Why, you knew summer had arrived when your father put on his blue-and-white-striped seersucker.

Later, brown and white stripes came in vogue; but elders said they'd sooner wear a croaker sack than a brown and white seersucker.

Seersuckers came pre-rumpled. They had so many wrinkles when new that nobody could tell when they were wrinkled from wear and tear.

They were loose, and they were cool, being run up out of cotton, and you didn't have to worry about them getting wrinkled when no room was left to add wrinkles.

You have heard of wrinkle-free clothes? Original seersuckers were wrinkle-full. The cotton cloth had a puckery feeling you couldn't iron out even if you tried. So the first seersuckers were shapeless.

They hung on you as if draped limp and loose on a newel bed post. All summer, men looked cool and frumpy and felt born free.

They hung on to shapeless jackets as if they were life preservers. Grown men couldn't carry security blankets, but the seersuckers served just as well.

Harold Sugg had a brown and white striper of which he was inordinately fond. One day, Bob Mason was saying recently, Sugg spilled homemade fig preserves on it. The cleaner couldn't remove the stain, so Harold said dye the whole thing.
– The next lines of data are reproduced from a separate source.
(** ** prepare *)
(** A cached plan is served while the catalog version it was bound to is
    current. The trusted boot script skips the ban on literals. *)
Definition set_nparams (pl : plan) (n : Z) : plan :=
  MkPlan (pl_st pl) (pl_rt pl) (pl_catVersion pl) n (pl_paramWantUUID pl) (pl_projOrdinals pl) (pl_colNames pl)
    (pl_orderOrdinal pl) (pl_insertOrdinals pl) (pl_insertTmpl pl) (pl_updateOrdinals pl) (pl_setRowDependent pl) (pl_countStar pl)
    (pl_access pl) (pl_joinPlan pl).
Section prepare.
Context (stack : nat) (mapLower : bytes -> bytes) (live : tableRT -> Z).
Definition prepareTrusted (sql : bytes) (cat : catalog) : outcome plan :=
  st ← parseSQL stack mapLower sql;
  let '(st, nparams) := assignParamIndices st in
  pl ← do_plan live st cat;
  Ok (bindParamUUIDCoercion (set_nparams pl nparams)).
Definition build_plan (sql : bytes) (cat : catalog) (cache : gmap bytes plan)
  : outcome (plan * gmap bytes plan) :=
  st ← parseSQL stack mapLower sql;
  _ ← rejectValueLiterals st;
  let '(st, nparams) := assignParamIndices st in
  pl ← do_plan live st cat;
  let pl := bindParamUUIDCoercion (set_nparams pl nparams) in
  Ok (pl, <[sql := pl]> cache).
Definition prepare (closed : bool) (sql : bytes) (cat : catalog) (cache : gmap bytes plan)
  : outcome (plan * gmap bytes plan) :=
  if closed then Err ErrClosed
  else
    match cache !! sql with
    | Some pl => if pl_catVersion pl =? version cat then Ok (pl, cache) else build_plan sql cat cache
    | None => build_plan sql cat cache
    end.
End prepare.
Lemma plan_select_safe t rt s cat : resolve_table t = Ok (table rt) -> opt_raw (sel_where s) -> safe plan_ready (plan_select rt s cat).
Proof.
  intros Hrt Hw. unfold plan_select. set (n := ncols rt).
  eapply (safe_bind (below n)). { destruct (_ || _); [constructor|by eapply select_ords_safe]. }
  intros ords Hords. destruct (bool_decide (sel_orderCol s = [])) eqn:Eo; cbn [negb].
  - cbn [mbind outcome_bind]. eapply safe_bind; [by eapply validateOpt_safe|]. intros w Hb.
    destruct (plan_select_path_Ok t (table rt) Hrt w false (-1) (sel_countStar s)) as [a ->]; [done|]. cbn [mbind outcome_bind].
    split; [split; [exact Hords|cbn; lia]|split; [exact Hb|exact I]].
  - destruct (negb (qualifierMatches _ _ _)); [done|]. eapply (safe_bind (fun z => exists o, z = Z.of_nat o /\ (o < n)%nat)).
    { eapply safe_bind; [by eapply colOrd_safe|]. intros o Ho. by exists o. }
    intros z (o & -> & Ho). eapply safe_bind; [by eapply validateOpt_safe|]. intros w Hb.
    destruct (plan_select_path_Ok t (table rt) Hrt w true (Z.of_nat o) (sel_countStar s)) as [a ->]; [eauto|]. cbn [mbind outcome_bind].
    split; [split; [exact Hords|cbn; fold n; lia]|split; [exact Hb|exact I]].
Qed.

Lemma insert_ords_safe t rt cols : forall provided, resolve_table t = Ok rt ->
  safe (fun l => below (length (t_Columns (rt_def rt))) l /\ length l = length cols) (insert_ords rt cols provided).
Proof.
  induction cols as [|c cols IH]; intros p H; cbn [insert_ords]; [split; [constructor|done]|].
  eapply safe_bind; [by eapply colOrd_safe|]. intros o Ho. case_bool_decide; [done|].
  eapply safe_bind; [by apply IH|]. intros l [Hl Hlen]. split; [by constructor|cbn; lia].
Qed.
Lemma no_column_bound e : raw_ok e -> exprRefsColumn e = false -> bound 0 e.
Proof.
  induction e as [q x o|v|i|op l IHl r IHr|e IH|e IH b]; cbn; intros Hr H; try done; auto.
  apply orb_false_iff in H as [H1 H2]. destruct Hr as (? & ? & ?). auto.
Qed.
Lemma tuple_cells_safe n ords : forall tuple, below n ords -> length tuple = length ords -> Forall raw_ok tuple ->
  safe (Forall (cell_ok n)) (tuple_cells ords tuple).
Proof.
  induction ords as [|o ords IH]; intros tuple Ho Hlen Hr; cbn [tuple_cells]; [constructor|].
  destruct tuple as [|e tuple]; [done|]. apply list.Forall_cons in Hr as [He Hr], Ho as [Ho Hos].
  destruct (exprRefsColumn e) eqn:E; [done|]. eapply safe_bind; [apply IH; [done|by injection Hlen|done]|]. intros l Hl.
  assert (Hb : bound 0 e) by (by apply no_column_bound). constructor; [|done]. by destruct e; split; cbn.
Qed.
Lemma plan_insert_safe t rt tname cols rows cat : resolve_table t = Ok (table rt) ->
  Forall (fun r => length r = length cols /\ Forall raw_ok r) rows -> safe plan_ready (plan_insert rt (SInsert tname cols rows) cols rows cat).
Proof.
  intros Hrt Hr. unfold plan_insert. eapply safe_bind; [by eapply insert_ords_safe|]. intros ords [Ho Hlen].
  eapply (safe_bind (Forall (Forall (cell_ok (ncols rt))))).
  { induction Hr as [|r rows [Hl Hraw] _ IH]; cbn [all_tuples]; [constructor|].
    eapply safe_bind; [apply (tuple_cells_safe (ncols rt)); [done|lia|done]|]. intros c Hc.
    eapply safe_bind; [exact IH|]. intros l Hl'. by constructor. }
  intros tmpl Ht. assert (Hom : forall cs i p pk, safe (fun _ => True) (omitted_ok cs i p pk)).
  { induction cs as [|c cs IH]; intros i p pk; cbn; [done|]. destruct (_ && _ && _); [done|apply IH]. }
  eapply safe_bind; [apply Hom|]. intros _ _. split; [split; [constructor|cbn; lia]|split; [split; [exact Ho|exact Ht]|exact I]].
Qed.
``What color?'' the cleaner said.

``Fig color,'' said Harold. It didn't look right, but Harold clung to it as Linus does to his blanket.

Manufacturers finally blended synthetic fibers with the cotton so that the seersucker could take a crease. Instead of a nice soft look, the seersucker took on a sheen, as if Simonized.

They were, a farmer told me, ``half cotton, half rotten.''

Former Gov. Colgate Darden loved the wrinkles. He said they lent character to a suit much as they do to an old man's face.

Traveling in South Carolina, he and two young state officials found a general store that sold seersuckers at $17 each. Darden bought two, satisfied they would last forever.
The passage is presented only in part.